__Exercise aim__: Output only the lines below that start at the line containing "destruct (decide (k = k0)) as [->|Hne]." and end at the line containing "- assert (Hiff", with both ends kept.

::: Records provided :::

(** X17. Startup recovery when every configured repository has a CI
    block, under either way of reading of the startup connection: it
    returns; the PRs in memory are exactly the pull rows of the configured
    repositories, each under its own label and number; the mergeable table
    is left empty (the row of a recovered PR is deleted when the PR is
    loaded, the others by the loop over the mergeable rows).  What a
    recovered PR knows of its mergeability depends on what the read of the
    mergeable rows sees: when the reads are from the snapshot of the
    transaction and no build row was deleted, so that the connection has
    not committed, the PR gets the mergeability that was stored; otherwise
    the row is gone before it is read and the mergeability is unknown.
    Every build row left in the store was there before and agrees with the
    entity in memory. *)
Theorem X17_recover_startup (iso : isolation)
    (repos : list (string * repo_cfg)) (w : World) :
  Forall (λ lr : string * repo_cfg,
            is_Some (buildbot lr.2) ∨ travis lr.2 = true
            ∨ status_ci lr.2 = true ∨ is_Some (testrunners lr.2)) repos →
  ∃ states w',
    recover iso repos w = (Return states, w')
    ∧ (∀ l n, is_Some (lookup_state l n states)
              ↔ l ∈ repos.*1 ∧ is_Some (tbl_pull (db w) !! (l, n)))
    ∧ (∀ l n st, lookup_state l n states = Some st →
         num st = n ∧ repo_label st = l
         ∧ (iso = ReadCommitted
            ∨ tbl_build_res (db w') ≠ tbl_build_res (db w) →
            mergeable st = None)
         ∧ (iso = RepeatableRead →
            tbl_build_res (db w') = tbl_build_res (db w) →
            mergeable st = tbl_mergeable (db w) !! (l, n)))
    ∧ tbl_mergeable (db w') = ∅
    ∧ (∀ l n b row,
         tbl_build_res (db w') !! (l, n, b) = Some row →
         tbl_build_res (db w) !! (l, n, b) = Some row
         ∧ ∃ st, lookup_state l n states = Some st
                 ∧ merge_sha st = br_merge_sha row
                 ∧ build_res st !! b
                   = Some (BuildInfo (br_res row) (br_url row))).
Proof.
  intros Hcfg.
  destruct (load_repos_returns iso (db w) repos Hcfg ∅ w)
    as (states1 & w1 & E1).
  destruct (load_repos_world _ _ _ _ _ _ _ (λ k, reflexivity _) E1)
    as (Hb1 & Hm1 & Hp1 & Hs1 & Hst1).
  unfold recover. cbv zeta. rewrite E1.
  assert (tbl_build_res (seen iso (db w) (db w1)) = tbl_build_res (db w1))
    as -> by (destruct iso; done).
  destruct (load_build_res_spec (map_to_list (tbl_build_res (db w1)))
              states1 w1 (NoDup_fst_map_to_list _)) as (Hp2 & Hm2 & Ht2 & Hs2).
  rewrite list_to_map_to_list in Ht2, Hs2.
  destruct (load_build_res_sends (map_to_list (tbl_build_res (db w1)))
              states1 w1) as [_ Hsent].
  destruct (load_build_res _ states1 w1) as [states2 w2].
  cbn [fst snd] in Hp2, Hm2, Ht2, Hs2, Hsent.
  assert (Hin : ∀ l n, is_Some (lookup_state l n states1)
                ↔ l ∈ repos.*1 ∧ is_Some (tbl_pull (db w) !! (l, n))).
  { intros l n. rewrite Hs1. destruct (decide (l ∈ repos.*1)); [tauto|].
    split; [by intros [? ?] | tauto]. }
  assert (Hnone : ∀ l n, is_Some (lookup_state l n states1) →
                  tbl_mergeable (db w2) !! (l, n) = None).
  { intros l n Hl. rewrite Hm2, Hm1, decide_True; [done|]. by apply Hin. }
  assert (Hkeep : ∀ l n, lookup_state l n states1 = None →
                  tbl_mergeable (db w2) !! (l, n)
                  = tbl_mergeable (db w) !! (l, n)).
  { intros l n Hl. rewrite Hm2, Hm1, decide_False; [done|].
    intros H%Hin. rewrite Hl in H. by destruct H. }
  assert (Hmerg : ∀ l n st, lookup_state l n states1 = Some st →
                  mergeable st = None).
  { intros l n st Hl. destruct (Hst1 l n st Hl) as [H0|(_ & _ & ?)]; [|done].
    done. }
  assert (Hnum : ∀ l n st, lookup_state l n states1 = Some st →
                 num st = n ∧ repo_label st = l).
  { intros l n st Hl. destruct (Hst1 l n st Hl) as [H0|(? & ? & _)]; done. }
  (* whether a build row was deleted *)
  assert (Hcommit :
    (length (sql_log w2) = length (sql_log w1)
     → tbl_build_res (db w2) = tbl_build_res (db w))
    ∧ (length (sql_log w2) ≠ length (sql_log w1)
       → tbl_build_res (db w2) ≠ tbl_build_res (db w))).
  { split.
    - intros Hlen. rewrite <- Hb1. apply map_eq. intros [[l n] b].
      rewrite Ht2.
      destruct (tbl_build_res (db w1) !! (l, n, b)) as [row|] eqn:Er; [|done].
      destruct (proj1 Hsent Hlen l n b row) as [st Hst];
        [by apply elem_of_map_to_list|]. by rewrite Hst.
    - intros Hlen Heq. apply Hlen, Hsent. intros l n b row Hrow.
      apply elem_of_map_to_list in Hrow.
      assert (Hl := Ht2 l n b). rewrite Heq, <- Hb1, Hrow in Hl.
      destruct (build_row_state l n b (br_merge_sha row) states1);
        [by eexists | done]. }
  set (snap := if (length (sql_log w2) =? length (sql_log w1))%nat
               then db w else db w2).
  destruct (load_mergeable_spec
              (map_to_list (tbl_mergeable (seen iso snap (db w2))))
              states2 w2 (NoDup_fst_map_to_list _)) as (Hp3 & Hb3 & Hm3 & Hs3).
  rewrite list_to_map_to_list in Hm3, Hs3.
  destruct (load_mergeable _ states2 w2) as [states3 w3].
  cbn [fst snd] in Hp3, Hb3, Hm3, Hs3.
  (* what the read of the mergeable rows sees for a PR in memory *)
  assert (Hseen : ∀ l n,
    tbl_mergeable (seen iso snap (db w2)) !! (l, n)
    = match iso with
      | RepeatableRead =>
          if (length (sql_log w2) =? length (sql_log w1))%nat
          then tbl_mergeable (db w) !! (l, n)
          else tbl_mergeable (db w2) !! (l, n)
      | ReadCommitted => tbl_mergeable (db w2) !! (l, n)
      end).
  { intros l n. unfold snap. destruct iso; [|done]. simpl.
    by destruct (length (sql_log w2) =? length (sql_log w1))%nat. }
  assert (Hstate : ∀ l n, lookup_state l n states3
    = (λ st, match tbl_mergeable (seen iso snap (db w2)) !! (l, n) with
             | Some m => with_mergeable (Some m) st
             | None => st
             end) <$> (restored_build_res (tbl_build_res (db w1)) l n
                       <$> lookup_state l n states1)).
  { intros l n. by rewrite Hs3, Hs2. }
  exists states3, w3. split; [done|]. split; [|split; [|split]].
  - intros l n. rewrite Hstate, !fmap_is_Some. apply Hin.
  - intros l n st. rewrite Hstate.
    destruct (lookup_state l n states1) as [st1|] eqn:E; [|done].
    intros [= <-]. cbn [fmap option_fmap option_map].
    destruct (Hnum l n st1 E) as [Hn Hl]. specialize (Hmerg l n st1 E).
    assert (Hw2 : tbl_mergeable (db w2) !! (l, n) = None)
      by (apply Hnone; rewrite E; by eexists).
    rewrite Hb3.
    destruct (tbl_mergeable (seen iso snap (db w2)) !! (l, n)) as [m|] eqn:Es;
      rewrite Hseen in Es; simpl; rewrite ?Hmerg;
      (split; [done|]); (split; [done|]); split.
    + intros Hc. destruct iso; [|congruence].
      destruct (Nat.eqb_spec (length (sql_log w2)) (length (sql_log w1)))
        as [Hlen|Hlen]; [|congruence].
      destruct Hc as [?|Hc]; [done|].
      by destruct (Hc (proj1 Hcommit Hlen)).
    + intros -> Heq.
      destruct (Nat.eqb_spec (length (sql_log w2)) (length (sql_log w1)))
        as [Hlen|Hlen]; [done|].
      by destruct (proj2 Hcommit Hlen).
    + done.
    + intros -> Heq.
      destruct (Nat.eqb_spec (length (sql_log w2)) (length (sql_log w1)))
        as [Hlen|Hlen]; [done|].
      by destruct (proj2 Hcommit Hlen).
  - apply map_empty. intros [l n]. rewrite Hm3.
    destruct (lookup_state l n states2) as [st2|] eqn:E2.
    + rewrite Hnone; [by destruct (_ !! _)|].
      rewrite Hs2 in E2. destruct (lookup_state l n states1); [by eexists|done].
    + assert (E1' : lookup_state l n states1 = None).
      { rewrite Hs2 in E2. by destruct (lookup_state l n states1). }
      destruct (tbl_mergeable (seen iso snap (db w2)) !! (l, n)) eqn:Es;
        [done|].
      rewrite Hseen in Es. rewrite Hkeep by done. rewrite Hkeep in Es by done.
      by destruct iso, (_ =? _)%nat.
  - intros l n b row. rewrite Hb3, Ht2, Hb1.
    destruct (tbl_build_res (db w) !! (l, n, b)) as [row'|] eqn:Er; [|done].
    destruct (build_row_state l n b (br_merge_sha row') states1) as [st1|]
      eqn:Eb; [|done].
    intros [= ->]. split; [done|].
    apply build_row_state_Some in Eb as (Hst & [info Hb] & Hsha).
    rewrite Hstate, Hst. eexists. split; [done|].
    cbn [fmap option_fmap option_map].
    split.
    + by destruct (tbl_mergeable _ !! _).
    + assert (build_res (restored_build_res (tbl_build_res (db w1)) l n st1)
                !! b = Some (BuildInfo (br_res row) (br_url row))) as Hres.
      { simpl. rewrite map_lookup_imap, Hb, Hb1, Er. simpl.
        by rewrite Hsha, String.eqb_refl. }
      by destruct (tbl_mergeable _ !! _).
Qed.

Lemma X17_recover_startup_witness :
  (∃ states w' st,
     recover RepeatableRead [("repo", Sample.travis_repo)]
       (run_sql (ReplaceMergeable "repo" 7 true) Sample.world7)
     = (Return states, w')
     ∧ lookup_state "repo" 7 states = Some st
     ∧ mergeable st = Some true
     ∧ tbl_mergeable (db w') = ∅)
  ∧ (∃ states w' st,
       recover ReadCommitted [("repo", Sample.travis_repo)]
         (run_sql (ReplaceMergeable "repo" 7 true) Sample.world7)
       = (Return states, w')
       ∧ lookup_state "repo" 7 states = Some st
       ∧ mergeable st = None
       ∧ tbl_mergeable (db w') = ∅).
Proof.
  split.
  - destruct (X17_recover_startup RepeatableRead
                [("repo", Sample.travis_repo)]
                (run_sql (ReplaceMergeable "repo" 7 true) Sample.world7))
      as (states & w' & E & Hdom & Hst & Hempty & Hrows).
    { constructor; [right; by left | constructor]. }
    destruct (proj2 (Hdom "repo" 7%Z)) as [st Hs].
    { split; [by apply list_elem_of_singleton|]. by eexists. }
    exists states, w', st. split; [exact E|]. split; [exact Hs|].
    split; [|exact Hempty].
    destruct (Hst _ _ _ Hs) as (_ & _ & _ & Hrr).
    rewrite Hrr; [reflexivity | reflexivity |].
    apply map_eq. intros [[l n] b].
    destruct (tbl_build_res (db w') !! (l, n, b)) as [row|] eqn:Er; [|done].
    by destruct (Hrows _ _ _ _ Er) as [H _].
  - destruct (X17_recover_startup ReadCommitted
                [("repo", Sample.travis_repo)]
                (run_sql (ReplaceMergeable "repo" 7 true) Sample.world7))
      as (states & w' & E & Hdom & Hst & Hempty & Hrows).
    { constructor; [right; by left | constructor]. }
    destruct (proj2 (Hdom "repo" 7%Z)) as [st Hs].
    { split; [by apply list_elem_of_singleton|]. by eexists. }
    exists states, w', st. split; [exact E|]. split; [exact Hs|].
    split; [|exact Hempty].
    destruct (Hst _ _ _ Hs) as (_ & _ & Hrc & _). apply Hrc. by left.
Defined.

(** ** The connection pool *)

Lemma lookup_comprehension {V : Type} (g : string → option V)
    (keys : list string) (k : string) :
  (list_to_map (omap (λ k, (λ v, (k, v)) <$> g k) keys) : gmap string V) !! k
  = if decide (k ∈ keys) then g k else None.
Proof.
  induction keys as [|k0 keys IH].
  { rewrite decide_False by (by intros ?%elem_of_nil). apply lookup_empty. }
  cbn [omap list_omap].
  destruct (decide (k = k0)) as [->|Hne].
  - rewrite decide_True by (by apply elem_of_cons; left).
    destruct (g k0) as [v|] eqn:E; simpl.
    + by rewrite lookup_insert_eq.
    + rewrite IH. by destruct (decide _).
  - assert (Hiff : k ∈ k0 :: keys ↔ k ∈ keys).
    { rewrite elem_of_cons. tauto. }
    destruct (g k0) as [v|]; simpl; rewrite ?lookup_insert_ne by done;
      rewrite IH; destruct (decide (k ∈ keys)), (decide (k ∈ k0 :: keys));
      tauto.
Qed.

(** X18. [Database.__get_cfg]: without a [username] in the production
    mapping it raises [KeyError]; otherwise the options handed to the pool
    are [user] with the value of [username] (and no [username]),
    [ssl_verify_cert] with [True], [password], [host], [port] and
    [database] as the mapping has them, and [ssl_ca], [ssl_cert] and
    [ssl_key] read from the keys [sslca], [sslcert] and [sslkey]; nothing
    else of the mapping is passed on. *)
Theorem X18_get_cfg {V : Type} (py_True : V) (production : gmap string V) :
  match production !! "username" with
  | None => get_cfg py_True production = Raise (KeyError "username")
  | Some u =>
      ∃ cfg, get_cfg py_True production = Return cfg
        ∧ ∀ k, cfg !! k =
               if decide (k = "user") then Some u
               else if decide (k = "ssl_verify_cert") then Some py_True
               else if decide (k ∈ ["password"; "host"; "port"; "database"])
               then production !! k
               else if decide (k = "ssl_ca") then production !! "sslca"
               else if decide (k = "ssl_cert") then production !! "sslcert"
               else if decide (k = "ssl_key") then production !! "sslkey"
               else None
  end.
Proof.
  unfold get_cfg. rewrite lookup_insert_ne by done.
  rewrite lookup_comprehension. rewrite decide_True by (by left).
  change (no_ "username") with "username".
  destruct (production !! "username") as [u|]; [|done].
  eexists. split; [done|]. intros k.
  destruct (decide (k = "user")) as [->|H1]; [by rewrite lookup_insert_eq|].
  rewrite lookup_insert_ne by done.
  destruct (decide (k = "username")) as [->|H2].
  { rewrite lookup_delete_eq. by repeat (rewrite decide_False; [|by vm_compute]). }
  rewrite lookup_delete_ne by done.
  destruct (decide (k = "ssl_verify_cert")) as [->|H3];
    [by rewrite lookup_insert_eq|].
  rewrite lookup_insert_ne by done. rewrite lookup_comprehension.
  destruct (decide (k ∈ ["password"; "host"; "port"; "database"]))
    as [Hin|Hni].
  { repeat (apply elem_of_cons in Hin as [->|Hin]); try reflexivity.
    by apply elem_of_nil in Hin. }
  destruct (decide (k = "ssl_ca")) as [->|H4]; [reflexivity|].
  destruct (decide (k = "ssl_cert")) as [->|H5]; [reflexivity|].
  destruct (decide (k = "ssl_key")) as [->|H6]; [reflexivity|].
  rewrite decide_False; [done|]. unfold cfg_keys. intros Hin.
  repeat (apply elem_of_cons in Hin as [->|Hin]); try done.
  - apply Hni. by left.
  - apply Hni. right. by left.
  - apply Hni. do 2 right. by left.
  - apply Hni. do 3 right. by left.
  - by apply elem_of_nil in Hin.
Qed.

:::

__Answer area__:
  destruct (decide (k = k0)) as [->|Hne].
  - rewrite decide_True by (by apply elem_of_cons; left).
    destruct (g k0) as [v|] eqn:E; simpl.
    + by rewrite lookup_insert_eq.
    + rewrite IH. by destruct (decide _).
  - assert (Hiff : k ∈ k0 :: keys ↔ k ∈ keys).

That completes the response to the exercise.